Slaughter suggested that the PAR model allows us to consider models of “ordered liberty” outside the traditional American conception; Slaughter referenced the extremely popular Chinese government.
“Why are we so certain that elections—universal suffrage elections—are the automatic key to popular government?” she asked.
Another result of applying the PAR model to the international scene is increased dialogue on ways of evaluating the conduct of the world’s governments.
“Imagine if nations came together and developed an index of popular government, of accountable government, or rights-regarding government, of ways to evaluate all governments along those dimensions, certainly including our own…imagine also what the global discussion may be,” she said.
The task of the United States, Slaughter said, is to allow ourselves to be held up to scrutiny by the rest of the world.
“To have and to stand for such a system, as the United States, we would also have to subject ourselves to that scrutiny. We would have to allow other nations to look at us, to take on board how popular our government is, how rights-regarding it is, and how accountable it is.”
Slaughter closed by suggesting five ways the United States could work to reclaim its mantle of standing for liberty under law on the international scene. First, she said, the U.S. government has to close the Guantanamo Bay detainment camp.
“There is no greater symbol in the world of what other nations see as our hypocrisy than the existence of Guantanamo, the existence of a place where we hold individuals who have no legal rights,” she said.
Second, Slaughter suggested that the United States should lead the world in combating global warming, which constitutes an environmental and international security threat.

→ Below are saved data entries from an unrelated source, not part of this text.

(** * addons-frontend: the collection form and the install button

  A shallow embedding of two React components of the add-on marketplace
  front-end:

  - [CollectionManager] (the collection editing form): the edit buffer,
    slug derivation, the submit-button policy, prop reception, the
    added-status timer and the cancel handler;
  - [InstallButton] ([src/core/components/InstallButton/index.js]):
    [getFileHash], the click handlers and the branch selection of
    [render].

  JavaScript strings are modelled as [string] (code units below 256),
  [null]/[undefined] as [None], numbers that are identifiers, times or
  status codes as [Z] or [N].  Handlers are functions into a small
  trace-and-exception monad: the trace lists, in program order, the
  calls the handler makes on its collaborators (router, tracking, logger,
  the browser), and the outcome is a returned value or a thrown error. *)

From Stdlib Require Import String Ascii List ZArith NArith Bool Lia.
From Stdlib Require Import DecimalString.
Import ListNotations.

Open Scope string_scope.
Open Scope list_scope.

(** ** JavaScript values that the components only pass through *)

#[local] Set Warnings "-register-all".

Inductive JSValue : Type :=
| JSUndefined
| JSNull
| JSBool (b : bool)
| JSNumber (z : Z)
| JSString (s : string)
| JSArray (items : list JSValue)
| JSObject (fields : list (string * JSValue)).

(** ** String primitives of the host language *)

Module JSString.

(** Truthiness of a string: only the empty string is falsy. *)
Definition truthy (s : string) : bool :=
  match s with
  | EmptyString => false
  | String _ _ => true
  end.

(** Truthiness of a [?string]: [null], [undefined] and [''] are falsy. *)
Definition truthy_opt (s : option string) : bool :=
  match s with
  | None => false
  | Some s => truthy s
  end.

(** White space and line terminators among the code units below 256:
    TAB, LF, VT, FF, CR, SPACE and NBSP. *)
Definition isWhiteSpace (c : ascii) : bool :=
  let n := N_of_ascii c in
  (((9 <=? n) && (n <=? 13)) || (n =? 32) || (n =? 160))%N.

(** The character class [[A-Za-z0-9]]. *)
Definition isAlphaNumeric (c : ascii) : bool :=
  let n := N_of_ascii c in
  (((48 <=? n) && (n <=? 57)) || ((65 <=? n) && (n <=? 90))
   || ((97 <=? n) && (n <=? 122)))%N.

Fixpoint trimStart (s : string) : string :=
  match s with
  | EmptyString => EmptyString
  | String c r => if isWhiteSpace c then trimStart r else s
  end.

Fixpoint trimEnd (s : string) : string :=
  match s with
  | EmptyString => EmptyString
  | String c r =>
      match trimEnd r with
      | EmptyString => if isWhiteSpace c then EmptyString
                       else String c EmptyString
      | r' => String c r'
      end
  end.

(** [String.prototype.trim]. *)
Definition trim (s : string) : string := trimEnd (trimStart s).

(** Puts a character in front of the first segment of a segment list. *)
Definition consHead (c : ascii) (segs : list string) : list string :=
  match segs with
  | [] => [String c EmptyString]
  | seg :: rest => String c seg :: rest
  end.

(** [s.split(sep)] for a separator that matches exactly one character
    ([sep] tells which characters match): every matching character ends
    a segment, and empty segments are kept. *)
Fixpoint split (sep : ascii -> bool) (s : string) : list string :=
  match s with
  | EmptyString => [EmptyString]
  | String c r =>
      if sep c then EmptyString :: split sep r
      else consHead c (split sep r)
  end.

(** The test [(s) => s !== ''] of a filter. *)
Definition nonEmpty (s : string) : bool := negb (String.eqb s EmptyString).

(** [Array.prototype.join]. *)
Definition join (sep : string) (segs : list string) : string :=
  String.concat sep segs.

(** [s.startsWith(p)]. *)
Definition startsWith (s p : string) : bool := String.prefix p s.

(** Membership of a character in a string. *)
Fixpoint occurs (c : ascii) (s : string) : bool :=
  match s with
  | EmptyString => false
  | String d r => Ascii.eqb c d || occurs c r
  end.

End JSString.

(** ** Traces and exceptions *)

Inductive Outcome (A : Type) : Type :=
| Returned (a : A)
| Threw (message : string).

Arguments Returned {A} a.
Arguments Threw {A} message.

(** A computation that has made the calls of its trace, in order, and then
  returned or thrown. *)
Definition Eff (E A : Type) : Type := (list E * Outcome A)%type.

Module EffMonad.

Definition ret {E A} (a : A) : Eff E A := ([], Returned a).

Definition bind {E A B} (m : Eff E A) (k : A -> Eff E B) : Eff E B :=
  match m with
  | (t, Returned a) => let (t', o) := k a in (t ++ t', o)
  | (t, Threw msg) => (t, Threw msg)
  end.

(** One call on a collaborator. *)
Definition call {E} (e : E) : Eff E unit := ([e], Returned tt).

(** [throw new Error(msg)]. *)
Definition throw {E A} (msg : string) : Eff E A := ([], Threw msg).

(** [invariant(condition, msg)] of the [invariant] package. *)
Definition invariant {E} (condition : bool) (msg : string) : Eff E unit :=
  if condition then ret tt else throw msg.

(** [if (condition) { body }]. *)
Definition when {E} (condition : bool) (body : Eff E unit) : Eff E unit :=
  if condition then body else ret tt.

Definition trace {E A} (m : Eff E A) : list E := fst m.
Definition outcome {E A} (m : Eff E A) : Outcome A := snd m.

Declare Scope eff_scope.
Delimit Scope eff_scope with eff.

Notation "x <- m ;; k" := (bind m (fun x => k))
  (at level 61, m at next level, right associativity) : eff_scope.
Notation "m ;; k" := (bind m (fun _ => k))
  (at level 61, right associativity) : eff_scope.

End EffMonad.

(** ** The window's timer table

    [setTimeout] and [clearTimeout] as the form receives them through its
    props (by default [window.setTimeout] and [window.clearTimeout]).  A
    pending timer is an identifier with the time at which it is due. *)

Module Window.

Record Timers : Type := mkTimers {
  now : N;
  nextId : N;
  pending : list (N * N)
}.

(** Timer identifiers of a window are positive. *)
Definition initial : Timers :=
  {| now := 0; nextId := 1; pending := [] |}.

Definition setTimeout (delay : N) (w : Timers) : N * Timers :=
  (nextId w,
   {| now := now w;
      nextId := nextId w + 1;
      pending := pending w ++ [(nextId w, (now w + delay)%N)] |}).

Definition clearTimeout (id : N) (w : Timers) : Timers :=
  {| now := now w;
     nextId := nextId w;
     pending := filter (fun t => negb (fst t =? id)%N) (pending w) |}.

(** The timers that have come due at time [t], in the order in which they
    were set, and those that are still waiting. *)
Definition dueAt (t : N) (w : Timers) : list (N * N) :=
  filter (fun x => (snd x <=? t)%N) (pending w).

Definition waitingAt (t : N) (w : Timers) : list (N * N) :=
  filter (fun x => negb (snd x <=? t)%N) (pending w).

End Window.

(** * The collection form ([CollectionManagerBase]) *)

Module CollectionManager.

Import EffMonad.

Definition MESSAGE_RESET_TIME : N := 5000.

Inductive AddonAddedStatusType : Type :=
| ADDON_ADDED_STATUS_PENDING
| ADDON_ADDED_STATUS_SUCCESS.
(** * Instrument drivers of pymeasure: Toptica DLC Pro, Agiltron optical
      switch, Siglent SDG1032X

    A shallow embedding of the three drivers and the proofs of their
    properties.  Methods that talk to a device are functions from the
    object's state to the new state and either an exception or a value; an
    exception never rolls the state back, as in Python.  Every call made to
    a collaborator (the SDK client, the adapter) is appended to a call log
    kept in the object, the way a test double records its calls. *)

From Stdlib Require Import List String Ascii Bool Arith ZArith QArith Lia.
From Stdlib Require Import Sorted Permutation Strings.Byte DecimalString.
Import ListNotations.

Close Scope Q_scope.
Open Scope string_scope.
Open Scope list_scope.

Set Implicit Arguments.

(** ** Python values, exceptions and containers *)

Module Py.

(** The exceptions the drivers raise or see.  Everything here derives from
    [Exception].  [DecopError] is the SDK's device-level error (the class the
    driver stores in [_decop_error]); [TransportError] stands for a
    connection-level failure raised by the SDK or the adapter (a time-out, a
    closed socket); [OtherException] is any other [Exception]. *)
Inductive exn : Type :=
| DecopError (msg : string)
| TransportError (msg : string)
| OtherException (msg : string)
| ValueError (msg : string)
| ConnectionError (msg : string)
| TypeError (msg : string)
| IndexError (msg : string)
| AttributeError (msg : string)
| UnboundLocalError (msg : string).

(** [str(e)] *)
Definition exn_str (e : exn) : string :=
  match e with
  | DecopError m | TransportError m | OtherException m | ValueError m
  | ConnectionError m | TypeError m | IndexError m | AttributeError m
  | UnboundLocalError m => m
  end.

(** [isinstance(e, DecopError)] *)
Definition is_decop (e : exn) : bool :=
  match e with DecopError _ => true | _ => false end.

Definition result (A : Type) : Type := (exn + A)%type.

(** Values a device parameter can hold.  A float is modelled by the rational
    it denotes (no NaN, no infinity). *)
Inductive value : Type :=
| VNum (q : Q)
| VBool (b : bool)
| VStr (s : string).

(** A computation on an object of type [S]. *)
Definition M (S A : Type) : Type := S -> S * result A.
Definition ones_like (a : ndarray) : ndarray := map (fun _ => 1) a.

Definition sum (a : ndarray) : R := fold_right Rplus 0 a.

Definition Rltb (x y : R) : bool := if Rlt_dec x y then true else false.
Definition Rgeb (x y : R) : bool := if Rge_dec x y then true else false.

(** [x[m]] for a boolean mask [m]. *)
Fixpoint select (m : list bool) (x : ndarray) : ndarray :=
  match m, x with
  | true :: m', v :: x' => v :: select m' x'
  | false :: m', _ :: x' => select m' x'
  | _, _ => []
  end.

(** [a[m] = v] for a boolean mask [m]: the entries of [v] go, in order, to
    the positions where the mask holds. *)
Fixpoint put_mask (a : ndarray) (m : list bool) (v : ndarray) : ndarray :=
  match a, m with
  | x :: a', true :: m' =>
      match v with
      | y :: v' => y :: put_mask a' m' v'
      | [] => x :: put_mask a' m' []
      end
  | x :: a', false :: m' => x :: put_mask a' m' v
  | _, _ => a
  end.

(** [np.searchsorted(x, v)] on an increasing [x]: the number of leading
    entries strictly below [v]. *)
Fixpoint searchsorted (x : ndarray) (v : R) : nat :=
  match x with
  | [] => 0
  | a :: t => if Rlt_dec a v then S (searchsorted t v) else 0
  end.

End Np.

Import Np.

(* ------------------------------------------------------------------ *)
(** * Outcomes of Python code and the simulation object *)
(* ------------------------------------------------------------------ *)

Inductive PyExn :=
| ValueError
| IndexError
| TypeError
| NameError
| AttributeError.

(** What a call ends in: a value, an exception, or [exit(code)], which ends
    the interpreter with that status. *)
Inductive Outcome (A : Type) :=
| Ok (a : A)
| Raise (e : PyExn)
| SysExit (code : Z).
Arguments Ok {A} a.
Arguments Raise {A} e.
Arguments SysExit {A} code.

(** Lines written by [print]; numbers are kept as numbers, their formatting
    is not modelled. *)
Inductive Message :=
| MsgProfileTypeNotDefined
| MsgAlphaApplied
| MsgMassCorrected (factor : R)
| MsgMassModified (ratio : R).

Inductive AlphaUpdater :=
| UpdEngine        (* whatever the engine installed *)
| UpdAlphaBump
| UpdAlphaDeadZone.

Inductive DeltaUpdater :=
| DeltaEngine
| DeltaGetAlpha.

Record GaussianBumps := mkGaussianBumps {
  Location : PyNum;
  Amplitude : PyNum;
  Width : PyNum;
  Type_ : string;
  bumps_updater : list string
}.

Record DeadZone := mkDeadZone {
  alpha_active : R;
  alpha_dead : R;
  outer_radii : R;
  transition_width : R;
  deadzone_updater : list string
}.

(** The part of the simulation object the two modules read and write.
    [updates_requested] counts the calls of [sim.update()], the engine's own
    full update, whose effect on the fields is outside this development. *)
Record Sim := mkSim {
  grid_r : ndarray;
  grid_A : ndarray;
  ini_gas_alpha : R;
  gas_Hp : ndarray;
  gas_alpha : ndarray;
  gas_alpha_updater : AlphaUpdater;
  gas_Sigma : ndarray;
  gas_updater : list string;
  gas_GaussianBumps : option GaussianBumps;
  gas_DeadZone : option DeadZone;
  dust_Sigma : list ndarray;
  dust_delta_rad_updater : DeltaUpdater;
  dust_delta_turb_updater : DeltaUpdater;
  dust_delta_vert_updater : DeltaUpdater;
  stdout : list Message;
  updates_requested : nat
}.

Definition set_gas_alpha (v : ndarray) (s : Sim) : Sim :=
  mkSim (grid_r s) (grid_A s) (ini_gas_alpha s) (gas_Hp s) v
        (gas_alpha_updater s) (gas_Sigma s) (gas_updater s)
        (gas_GaussianBumps s) (gas_DeadZone s) (dust_Sigma s)
        (dust_delta_rad_updater s) (dust_delta_turb_updater s)
        (dust_delta_vert_updater s) (stdout s) (updates_requested s).

Definition set_gas_alpha_updater (u : AlphaUpdater) (s : Sim) : Sim :=
  mkSim (grid_r s) (grid_A s) (ini_gas_alpha s) (gas_Hp s) (gas_alpha s)
        u (gas_Sigma s) (gas_updater s)
        (gas_GaussianBumps s) (gas_DeadZone s) (dust_Sigma s)
        (dust_delta_rad_updater s) (dust_delta_turb_updater s)
        (dust_delta_vert_updater s) (stdout s) (updates_requested s).

Definition set_gas_Sigma (v : ndarray) (s : Sim) : Sim :=
  mkSim (grid_r s) (grid_A s) (ini_gas_alpha s) (gas_Hp s) (gas_alpha s)
        (gas_alpha_updater s) v (gas_updater s)
        (gas_GaussianBumps s) (gas_DeadZone s) (dust_Sigma s)
        (dust_delta_rad_updater s) (dust_delta_turb_updater s)
        (dust_delta_vert_updater s) (stdout s) (updates_requested s).

Definition set_gas_updater (u : list string) (s : Sim) : Sim :=
  mkSim (grid_r s) (grid_A s) (ini_gas_alpha s) (gas_Hp s) (gas_alpha s)
        (gas_alpha_updater s) (gas_Sigma s) u
        (gas_GaussianBumps s) (gas_DeadZone s) (dust_Sigma s)
        (dust_delta_rad_updater s) (dust_delta_turb_updater s)
        (dust_delta_vert_updater s) (stdout s) (updates_requested s).

Definition set_gas_GaussianBumps (g : option GaussianBumps) (s : Sim) : Sim :=
  mkSim (grid_r s) (grid_A s) (ini_gas_alpha s) (gas_Hp s) (gas_alpha s)
        (gas_alpha_updater s) (gas_Sigma s) (gas_updater s)
        g (gas_DeadZone s) (dust_Sigma s)
        (dust_delta_rad_updater s) (dust_delta_turb_updater s)
        (dust_delta_vert_updater s) (stdout s) (updates_requested s).

Definition set_gas_DeadZone (g : option DeadZone) (s : Sim) : Sim :=
  mkSim (grid_r s) (grid_A s) (ini_gas_alpha s) (gas_Hp s) (gas_alpha s)
        (gas_alpha_updater s) (gas_Sigma s) (gas_updater s)
        (gas_GaussianBumps s) g (dust_Sigma s)
        (dust_delta_rad_updater s) (dust_delta_turb_updater s)
        (dust_delta_vert_updater s) (stdout s) (updates_requested s).

Definition set_dust_Sigma (v : list ndarray) (s : Sim) : Sim :=
  mkSim (grid_r s) (grid_A s) (ini_gas_alpha s) (gas_Hp s) (gas_alpha s)
        (gas_alpha_updater s) (gas_Sigma s) (gas_updater s)
        (gas_GaussianBumps s) (gas_DeadZone s) v
        (dust_delta_rad_updater s) (dust_delta_turb_updater s)
        (dust_delta_vert_updater s) (stdout s) (updates_requested s).

Definition set_delta_updaters (u : DeltaUpdater) (s : Sim) : Sim :=
  mkSim (grid_r s) (grid_A s) (ini_gas_alpha s) (gas_Hp s) (gas_alpha s)
        (gas_alpha_updater s) (gas_Sigma s) (gas_updater s)
        (gas_GaussianBumps s) (gas_DeadZone s) (dust_Sigma s)
        u u u (stdout s) (updates_requested s).

Definition add_stdout (m : Message) (s : Sim) : Sim :=
  mkSim (grid_r s) (grid_A s) (ini_gas_alpha s) (gas_Hp s) (gas_alpha s)
        (gas_alpha_updater s) (gas_Sigma s) (gas_updater s)
        (gas_GaussianBumps s) (gas_DeadZone s) (dust_Sigma s)
        (dust_delta_rad_updater s) (dust_delta_turb_updater s)
        (dust_delta_vert_updater s) (stdout s ++ [m]) (updates_requested s).

Definition request_update (s : Sim) : Sim :=
  mkSim (grid_r s) (grid_A s) (ini_gas_alpha s) (gas_Hp s) (gas_alpha s)
        (gas_alpha_updater s) (gas_Sigma s) (gas_updater s)
        (gas_GaussianBumps s) (gas_DeadZone s) (dust_Sigma s)
        (dust_delta_rad_updater s) (dust_delta_turb_updater s)
        (dust_delta_vert_updater s) (stdout s) (S (updates_requested s)).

Third, the United States should seek reform of the U.N. Security Council, and all of the institutions that it sought to create after 1945. These actions would signal to other countries that it is time for us to make some room at the table for India, Brazil, Muslim countries, and African countries, so the council is a more genuinely representative order. Fourth, the United States should lead the international community in the reduction of nuclear weapons, and finally, Slaughter said, the U.S. should join the International Criminal Court and abide its polices and procedures.
These measures would show that the United States is willing restrain itself, and are consistent with U.S. values, Slaughter said.
“Traditionally, that kind of order has served the United States very well.”